*** Opening of THE INPUT ***
Lemma sim_pop node stack (onA : list bool) (onM : gmap nat bool) :
  (∀ i, i < n → onA !! i = Some (default false (onM !! i))) →
  let '(c, r, on) := array_pop node stack onA in
  let '(c', r', on') := pop_component node stack onM in
  c = c' ∧ r = r' ∧ (∀ i, i ∈ r → i ∈ stack) ∧
  (∀ i, i < n → on !! i = Some (default false (on' !! i))).
Proof.
  revert onA onM. induction stack as [|x stack IH]; intros onA onM Hon; simpl; [done|].
  pose proof (λ i, sim_insert _ _ (default false) x false i Hon) as Hon'. case_decide.
  - split_and!; [done..| |done]. intros. by right.
  - specialize (IH _ _ Hon'). destruct (array_pop _ _ _) as [[c r] on].
    destruct (pop_component _ _ _) as [[c' r'] on']. destruct IH as (-> & -> & Hr & ?).
    split_and!; [done..| |done]. intros. right. auto.
Qed.

Lemma sim_leave a s node : arrays_sim a s → node < n → is_Some (cs_indices s !! node) →
  arrays_sim (array_leave node a) (leave sort_members node s).
Proof.
  intros Hs Hn [v Hv]. unfold array_leave, leave.
  rewrite (sim_index_total a s), (sim_low_total a s) by done.
  unfold index_of. rewrite Hv. simpl. case_decide as Hd; case_decide as Hd'; [done|lia..|].
  pose proof (sim_pop node (cs_stack s) _ _ (sim_on _ _ Hs)) as Hpop.
  rewrite (sim_stack _ _ Hs). destruct (array_pop _ _ _) as [[c r] on].
  destruct (pop_component _ _ _) as [[c' r'] on']. destruct Hpop as (-> & -> & Hr & Hon).
  destruct Hs as [H1 H2 H3 H4 H5 H6 H7]. split; simpl; try done.
  - intros i Hi. by apply H5, Hr.
  - by rewrite H7.
Qed.

(** Indices, once given, stay. *)
Definition visit_sim (fuel : nat) : Prop := ∀ node a s s',
  arrays_sim a s → node < n → connect adj sort_members fuel node s = Some s' →
  (∃ a', visit fuel node a = Some a' ∧ arrays_sim a' s') ∧
  (∀ x, is_Some (cs_indices s !! x) → is_Some (cs_indices s' !! x)).

Lemma array_loop_simulates fuel node dependencies a s s' :
  visit_sim fuel → arrays_sim a s → node < n → (∀ d, d ∈ dependencies → d < n) →
  connect_loop (connect adj sort_members fuel) node dependencies s = Some s' →
  (∃ a', array_loop (visit fuel) node dependencies a = Some a' ∧ arrays_sim a' s') ∧
  (∀ x, is_Some (cs_indices s !! x) → is_Some (cs_indices s' !! x)).
Proof.
  intros IHv. revert a s. induction dependencies as [|d ds IH]; intros a s Hs Hn Hds; simpl.
  { intros [= ->]. eauto. }
  assert (d < n) as Hd by (apply Hds; left).
  assert (∀ d, d ∈ ds → d < n) as Hds' by (intros; apply Hds; by right).
  unfold array_step. destruct (cs_indices s !! d) as [v|] eqn:Ed; simpl.
  - rewrite decide_False by (rewrite (sim_absent a s), Ed by done; done).
    rewrite (sim_on_total a s), (sim_index_total a s), Ed by done. simpl.
    destruct (on_stack s d); simpl; [|by apply IH].
    rewrite (index_of_eq s d v Ed). pose proof (sim_lower a s node v Hs Hn) as Hs'.
    intros E. destruct (IH _ _ Hs' Hn Hds' E) as [(a' & E' & Ha') Hi].
    split; [|done]. exists a'. split; [|done].
    by destruct (Z.of_nat v <? _)%Z.
  - rewrite decide_True by by apply (sim_absent a s).
    destruct (connect _ _ fuel d s) as [s1|] eqn:Ec; simpl; [|done].
    destruct (IHv _ _ _ _ Hs Hd Ec) as [(a1 & -> & Hs1) Hi1]. simpl.
    intros E. pose proof (sim_lower a1 s1 node (low_of s1 d) Hs1 Hn) as Hs'.
    destruct (IH _ _ Hs' Hn Hds' E) as [(a' & E' & Ha') Hi].
    split; [|by auto]. exists a'. split; [|done].
    rewrite (sim_low_total a1 s1 d) by done. done.
Qed.
(* ===== verification/GraphConnect.v ===== *)
(** The type index of the provider graph ([buildTypeIndex] and
    [typeIndex.lookup] of src/compiler/graph/build.go) against a scan of every
    provider, the selection functions, and what [connectDependencies] does to
    the edges, the adjacency lists and the diagnostics: every declared
    dependency either gets its edges, or a diagnostic, or is an absent optional
    or empty collection; and every edge leads to a provider of the requested
    type. *)
From S2P Require Import Prelude GoSort GoStrings Provider GraphSelect GraphOrder.

Section lookup.
Context `{GoTypes}.
Implicit Types providers : list Provider.

(** ** The index *)

Definition index_at (index : gmap string (list nat)) (key : string) : list nat :=
  default [] (index !! key).

Lemma elem_of_index_add key i index key' x :
  x ∈ index_at (index_add key i index) key' ↔ x ∈ index_at index key' ∨ key' = key ∧ x = i.
Proof.
  unfold index_at, index_add. destruct (decide (key = key')) as [->|Hne].
  - rewrite lookup_insert_eq. simpl. rewrite elem_of_app, list_elem_of_singleton. naive_solver.
  - rewrite lookup_insert_ne by done. naive_solver.
Qed.

Definition provider_keys (item : Provider) : list string :=
  semanticTypeKey (Output item) :: (semanticTypeKey ∘ ib_Type <$> Interfaces item).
*** Close of THE INPUT ***
Looking at the data above, return every line from the one with "rewrite (sim_stack _" down to the one with "visit_sim fuel →", exactly and inclusively.

OUTPUT:
  rewrite (sim_stack _ _ Hs). destruct (array_pop _ _ _) as [[c r] on].
  destruct (pop_component _ _ _) as [[c' r'] on']. destruct Hpop as (-> & -> & Hr & Hon).
  destruct Hs as [H1 H2 H3 H4 H5 H6 H7]. split; simpl; try done.
  - intros i Hi. by apply H5, Hr.
  - by rewrite H7.
Qed.

(** Indices, once given, stay. *)
Definition visit_sim (fuel : nat) : Prop := ∀ node a s s',
  arrays_sim a s → node < n → connect adj sort_members fuel node s = Some s' →
  (∃ a', visit fuel node a = Some a' ∧ arrays_sim a' s') ∧
  (∀ x, is_Some (cs_indices s !! x) → is_Some (cs_indices s' !! x)).

Lemma array_loop_simulates fuel node dependencies a s s' :
  visit_sim fuel → arrays_sim a s → node < n → (∀ d, d ∈ dependencies → d < n) →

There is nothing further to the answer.